◆ **DATA SUPPLIED**
────────────────────

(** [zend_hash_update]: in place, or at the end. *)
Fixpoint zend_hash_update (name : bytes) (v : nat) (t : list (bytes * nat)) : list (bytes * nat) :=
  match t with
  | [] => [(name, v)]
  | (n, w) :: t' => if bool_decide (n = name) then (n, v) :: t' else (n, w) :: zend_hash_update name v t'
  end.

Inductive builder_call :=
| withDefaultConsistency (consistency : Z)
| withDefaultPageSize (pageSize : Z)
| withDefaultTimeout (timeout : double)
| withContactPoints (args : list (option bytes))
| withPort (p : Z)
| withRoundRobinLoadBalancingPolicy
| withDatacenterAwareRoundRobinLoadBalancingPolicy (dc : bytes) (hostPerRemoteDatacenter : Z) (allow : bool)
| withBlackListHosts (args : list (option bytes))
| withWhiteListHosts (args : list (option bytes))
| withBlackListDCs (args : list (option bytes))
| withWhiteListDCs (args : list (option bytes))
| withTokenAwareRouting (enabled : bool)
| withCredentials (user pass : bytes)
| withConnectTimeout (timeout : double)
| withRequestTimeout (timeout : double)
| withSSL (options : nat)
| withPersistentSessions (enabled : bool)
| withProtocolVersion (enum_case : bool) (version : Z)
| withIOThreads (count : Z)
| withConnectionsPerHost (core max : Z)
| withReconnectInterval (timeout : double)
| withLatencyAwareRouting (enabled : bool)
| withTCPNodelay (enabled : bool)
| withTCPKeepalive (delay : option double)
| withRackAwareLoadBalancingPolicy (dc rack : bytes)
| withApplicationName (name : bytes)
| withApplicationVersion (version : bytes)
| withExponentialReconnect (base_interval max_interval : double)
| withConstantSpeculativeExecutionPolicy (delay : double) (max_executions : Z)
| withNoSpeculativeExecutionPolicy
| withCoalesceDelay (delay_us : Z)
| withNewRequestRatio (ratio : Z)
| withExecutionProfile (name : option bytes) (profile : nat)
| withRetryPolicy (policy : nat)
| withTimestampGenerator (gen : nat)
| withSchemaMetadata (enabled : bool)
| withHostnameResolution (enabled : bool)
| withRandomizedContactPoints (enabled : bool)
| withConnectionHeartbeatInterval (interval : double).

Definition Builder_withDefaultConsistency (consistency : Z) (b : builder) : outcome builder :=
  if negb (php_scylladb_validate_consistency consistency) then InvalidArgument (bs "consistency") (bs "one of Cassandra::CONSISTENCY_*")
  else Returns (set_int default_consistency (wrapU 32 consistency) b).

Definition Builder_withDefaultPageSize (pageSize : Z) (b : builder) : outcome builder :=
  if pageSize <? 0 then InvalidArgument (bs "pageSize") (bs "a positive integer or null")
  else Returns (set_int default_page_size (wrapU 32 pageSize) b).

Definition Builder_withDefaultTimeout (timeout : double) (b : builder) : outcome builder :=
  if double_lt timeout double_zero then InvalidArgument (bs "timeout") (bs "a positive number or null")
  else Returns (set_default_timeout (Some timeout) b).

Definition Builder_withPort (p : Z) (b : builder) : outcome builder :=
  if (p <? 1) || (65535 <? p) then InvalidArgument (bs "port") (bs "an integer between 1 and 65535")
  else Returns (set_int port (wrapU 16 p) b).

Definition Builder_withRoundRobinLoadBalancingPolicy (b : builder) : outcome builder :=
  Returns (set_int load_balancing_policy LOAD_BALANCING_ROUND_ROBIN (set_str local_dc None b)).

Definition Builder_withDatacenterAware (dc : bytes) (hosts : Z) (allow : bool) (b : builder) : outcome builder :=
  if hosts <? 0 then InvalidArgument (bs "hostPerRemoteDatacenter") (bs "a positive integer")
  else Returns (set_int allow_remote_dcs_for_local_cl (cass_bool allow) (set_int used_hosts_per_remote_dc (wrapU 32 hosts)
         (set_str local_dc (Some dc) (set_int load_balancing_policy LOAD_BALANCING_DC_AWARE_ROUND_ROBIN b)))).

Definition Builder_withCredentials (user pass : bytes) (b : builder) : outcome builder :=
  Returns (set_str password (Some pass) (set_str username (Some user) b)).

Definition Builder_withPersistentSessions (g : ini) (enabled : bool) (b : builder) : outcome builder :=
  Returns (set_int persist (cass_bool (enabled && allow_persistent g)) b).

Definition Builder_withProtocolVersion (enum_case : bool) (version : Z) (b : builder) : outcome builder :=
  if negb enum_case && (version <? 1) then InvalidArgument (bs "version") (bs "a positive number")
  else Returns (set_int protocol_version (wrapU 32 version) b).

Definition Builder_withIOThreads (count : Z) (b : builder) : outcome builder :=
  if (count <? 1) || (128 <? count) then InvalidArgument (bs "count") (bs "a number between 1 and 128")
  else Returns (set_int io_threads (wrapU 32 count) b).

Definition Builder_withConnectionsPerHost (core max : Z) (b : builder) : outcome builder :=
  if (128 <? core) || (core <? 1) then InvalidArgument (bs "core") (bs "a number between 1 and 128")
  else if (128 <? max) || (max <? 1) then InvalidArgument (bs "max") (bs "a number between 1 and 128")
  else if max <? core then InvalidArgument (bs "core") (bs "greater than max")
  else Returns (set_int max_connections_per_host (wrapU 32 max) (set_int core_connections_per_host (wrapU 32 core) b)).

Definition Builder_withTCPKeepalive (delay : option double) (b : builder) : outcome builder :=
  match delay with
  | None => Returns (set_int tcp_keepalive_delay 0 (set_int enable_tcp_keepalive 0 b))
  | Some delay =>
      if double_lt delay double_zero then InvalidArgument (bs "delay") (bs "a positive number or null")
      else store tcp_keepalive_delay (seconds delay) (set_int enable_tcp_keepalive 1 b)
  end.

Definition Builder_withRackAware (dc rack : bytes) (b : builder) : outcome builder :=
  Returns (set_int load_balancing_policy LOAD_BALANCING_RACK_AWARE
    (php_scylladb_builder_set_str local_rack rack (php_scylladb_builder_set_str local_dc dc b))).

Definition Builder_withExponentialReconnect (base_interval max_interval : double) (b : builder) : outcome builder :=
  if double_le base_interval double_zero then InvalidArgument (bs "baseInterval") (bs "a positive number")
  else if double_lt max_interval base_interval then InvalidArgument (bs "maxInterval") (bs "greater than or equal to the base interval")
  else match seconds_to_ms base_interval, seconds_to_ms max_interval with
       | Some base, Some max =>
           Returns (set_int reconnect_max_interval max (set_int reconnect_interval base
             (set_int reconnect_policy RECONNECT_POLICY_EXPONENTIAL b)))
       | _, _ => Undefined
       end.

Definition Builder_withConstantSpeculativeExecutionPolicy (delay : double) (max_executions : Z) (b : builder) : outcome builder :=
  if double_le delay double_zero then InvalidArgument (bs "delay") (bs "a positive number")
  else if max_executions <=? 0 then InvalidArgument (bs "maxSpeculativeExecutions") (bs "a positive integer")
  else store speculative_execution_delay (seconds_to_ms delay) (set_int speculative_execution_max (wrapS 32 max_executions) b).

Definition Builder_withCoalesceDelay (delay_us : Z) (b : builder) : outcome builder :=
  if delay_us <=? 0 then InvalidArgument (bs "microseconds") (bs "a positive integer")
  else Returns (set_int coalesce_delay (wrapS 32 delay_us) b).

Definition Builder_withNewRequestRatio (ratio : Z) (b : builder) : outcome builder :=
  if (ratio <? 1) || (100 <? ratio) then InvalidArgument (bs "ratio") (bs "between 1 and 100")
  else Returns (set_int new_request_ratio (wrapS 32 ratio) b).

────────────────────

◆ **EXERCISE DETAILS**
Word for word, write out all of the entries.

◆ **COMPLETED TASK**
(** [zend_hash_update]: in place, or at the end. *)
Fixpoint zend_hash_update (name : bytes) (v : nat) (t : list (bytes * nat)) : list (bytes * nat) :=
  match t with
  | [] => [(name, v)]
  | (n, w) :: t' => if bool_decide (n = name) then (n, v) :: t' else (n, w) :: zend_hash_update name v t'
  end.

Inductive builder_call :=
| withDefaultConsistency (consistency : Z)
| withDefaultPageSize (pageSize : Z)
| withDefaultTimeout (timeout : double)
| withContactPoints (args : list (option bytes))
| withPort (p : Z)
| withRoundRobinLoadBalancingPolicy
| withDatacenterAwareRoundRobinLoadBalancingPolicy (dc : bytes) (hostPerRemoteDatacenter : Z) (allow : bool)
| withBlackListHosts (args : list (option bytes))
| withWhiteListHosts (args : list (option bytes))
| withBlackListDCs (args : list (option bytes))
| withWhiteListDCs (args : list (option bytes))
| withTokenAwareRouting (enabled : bool)
| withCredentials (user pass : bytes)
| withConnectTimeout (timeout : double)
| withRequestTimeout (timeout : double)
| withSSL (options : nat)
| withPersistentSessions (enabled : bool)
| withProtocolVersion (enum_case : bool) (version : Z)
| withIOThreads (count : Z)
| withConnectionsPerHost (core max : Z)
| withReconnectInterval (timeout : double)
| withLatencyAwareRouting (enabled : bool)
| withTCPNodelay (enabled : bool)
| withTCPKeepalive (delay : option double)
| withRackAwareLoadBalancingPolicy (dc rack : bytes)
| withApplicationName (name : bytes)
| withApplicationVersion (version : bytes)
| withExponentialReconnect (base_interval max_interval : double)
| withConstantSpeculativeExecutionPolicy (delay : double) (max_executions : Z)
| withNoSpeculativeExecutionPolicy
| withCoalesceDelay (delay_us : Z)
| withNewRequestRatio (ratio : Z)
| withExecutionProfile (name : option bytes) (profile : nat)
| withRetryPolicy (policy : nat)
| withTimestampGenerator (gen : nat)
| withSchemaMetadata (enabled : bool)
| withHostnameResolution (enabled : bool)
| withRandomizedContactPoints (enabled : bool)
| withConnectionHeartbeatInterval (interval : double).

Definition Builder_withDefaultConsistency (consistency : Z) (b : builder) : outcome builder :=
  if negb (php_scylladb_validate_consistency consistency) then InvalidArgument (bs "consistency") (bs "one of Cassandra::CONSISTENCY_*")
  else Returns (set_int default_consistency (wrapU 32 consistency) b).

Definition Builder_withDefaultPageSize (pageSize : Z) (b : builder) : outcome builder :=
  if pageSize <? 0 then InvalidArgument (bs "pageSize") (bs "a positive integer or null")
  else Returns (set_int default_page_size (wrapU 32 pageSize) b).

Definition Builder_withDefaultTimeout (timeout : double) (b : builder) : outcome builder :=
  if double_lt timeout double_zero then InvalidArgument (bs "timeout") (bs "a positive number or null")
  else Returns (set_default_timeout (Some timeout) b).

Definition Builder_withPort (p : Z) (b : builder) : outcome builder :=
  if (p <? 1) || (65535 <? p) then InvalidArgument (bs "port") (bs "an integer between 1 and 65535")
  else Returns (set_int port (wrapU 16 p) b).

Definition Builder_withRoundRobinLoadBalancingPolicy (b : builder) : outcome builder :=
  Returns (set_int load_balancing_policy LOAD_BALANCING_ROUND_ROBIN (set_str local_dc None b)).

Definition Builder_withDatacenterAware (dc : bytes) (hosts : Z) (allow : bool) (b : builder) : outcome builder :=
  if hosts <? 0 then InvalidArgument (bs "hostPerRemoteDatacenter") (bs "a positive integer")
  else Returns (set_int allow_remote_dcs_for_local_cl (cass_bool allow) (set_int used_hosts_per_remote_dc (wrapU 32 hosts)
         (set_str local_dc (Some dc) (set_int load_balancing_policy LOAD_BALANCING_DC_AWARE_ROUND_ROBIN b)))).

Definition Builder_withCredentials (user pass : bytes) (b : builder) : outcome builder :=
  Returns (set_str password (Some pass) (set_str username (Some user) b)).

Definition Builder_withPersistentSessions (g : ini) (enabled : bool) (b : builder) : outcome builder :=
  Returns (set_int persist (cass_bool (enabled && allow_persistent g)) b).

Definition Builder_withProtocolVersion (enum_case : bool) (version : Z) (b : builder) : outcome builder :=
  if negb enum_case && (version <? 1) then InvalidArgument (bs "version") (bs "a positive number")
  else Returns (set_int protocol_version (wrapU 32 version) b).

Definition Builder_withIOThreads (count : Z) (b : builder) : outcome builder :=
  if (count <? 1) || (128 <? count) then InvalidArgument (bs "count") (bs "a number between 1 and 128")
  else Returns (set_int io_threads (wrapU 32 count) b).

Definition Builder_withConnectionsPerHost (core max : Z) (b : builder) : outcome builder :=
  if (128 <? core) || (core <? 1) then InvalidArgument (bs "core") (bs "a number between 1 and 128")
  else if (128 <? max) || (max <? 1) then InvalidArgument (bs "max") (bs "a number between 1 and 128")
  else if max <? core then InvalidArgument (bs "core") (bs "greater than max")
  else Returns (set_int max_connections_per_host (wrapU 32 max) (set_int core_connections_per_host (wrapU 32 core) b)).

Definition Builder_withTCPKeepalive (delay : option double) (b : builder) : outcome builder :=
  match delay with
  | None => Returns (set_int tcp_keepalive_delay 0 (set_int enable_tcp_keepalive 0 b))
  | Some delay =>
      if double_lt delay double_zero then InvalidArgument (bs "delay") (bs "a positive number or null")
      else store tcp_keepalive_delay (seconds delay) (set_int enable_tcp_keepalive 1 b)
  end.

Definition Builder_withRackAware (dc rack : bytes) (b : builder) : outcome builder :=
  Returns (set_int load_balancing_policy LOAD_BALANCING_RACK_AWARE
    (php_scylladb_builder_set_str local_rack rack (php_scylladb_builder_set_str local_dc dc b))).

Definition Builder_withExponentialReconnect (base_interval max_interval : double) (b : builder) : outcome builder :=
  if double_le base_interval double_zero then InvalidArgument (bs "baseInterval") (bs "a positive number")
  else if double_lt max_interval base_interval then InvalidArgument (bs "maxInterval") (bs "greater than or equal to the base interval")
  else match seconds_to_ms base_interval, seconds_to_ms max_interval with
       | Some base, Some max =>
           Returns (set_int reconnect_max_interval max (set_int reconnect_interval base
             (set_int reconnect_policy RECONNECT_POLICY_EXPONENTIAL b)))
       | _, _ => Undefined
       end.

Definition Builder_withConstantSpeculativeExecutionPolicy (delay : double) (max_executions : Z) (b : builder) : outcome builder :=
  if double_le delay double_zero then InvalidArgument (bs "delay") (bs "a positive number")
  else if max_executions <=? 0 then InvalidArgument (bs "maxSpeculativeExecutions") (bs "a positive integer")
  else store speculative_execution_delay (seconds_to_ms delay) (set_int speculative_execution_max (wrapS 32 max_executions) b).

Definition Builder_withCoalesceDelay (delay_us : Z) (b : builder) : outcome builder :=
  if delay_us <=? 0 then InvalidArgument (bs "microseconds") (bs "a positive integer")
  else Returns (set_int coalesce_delay (wrapS 32 delay_us) b).

Definition Builder_withNewRequestRatio (ratio : Z) (b : builder) : outcome builder :=
  if (ratio <? 1) || (100 <? ratio) then InvalidArgument (bs "ratio") (bs "between 1 and 100")
  else Returns (set_int new_request_ratio (wrapS 32 ratio) b).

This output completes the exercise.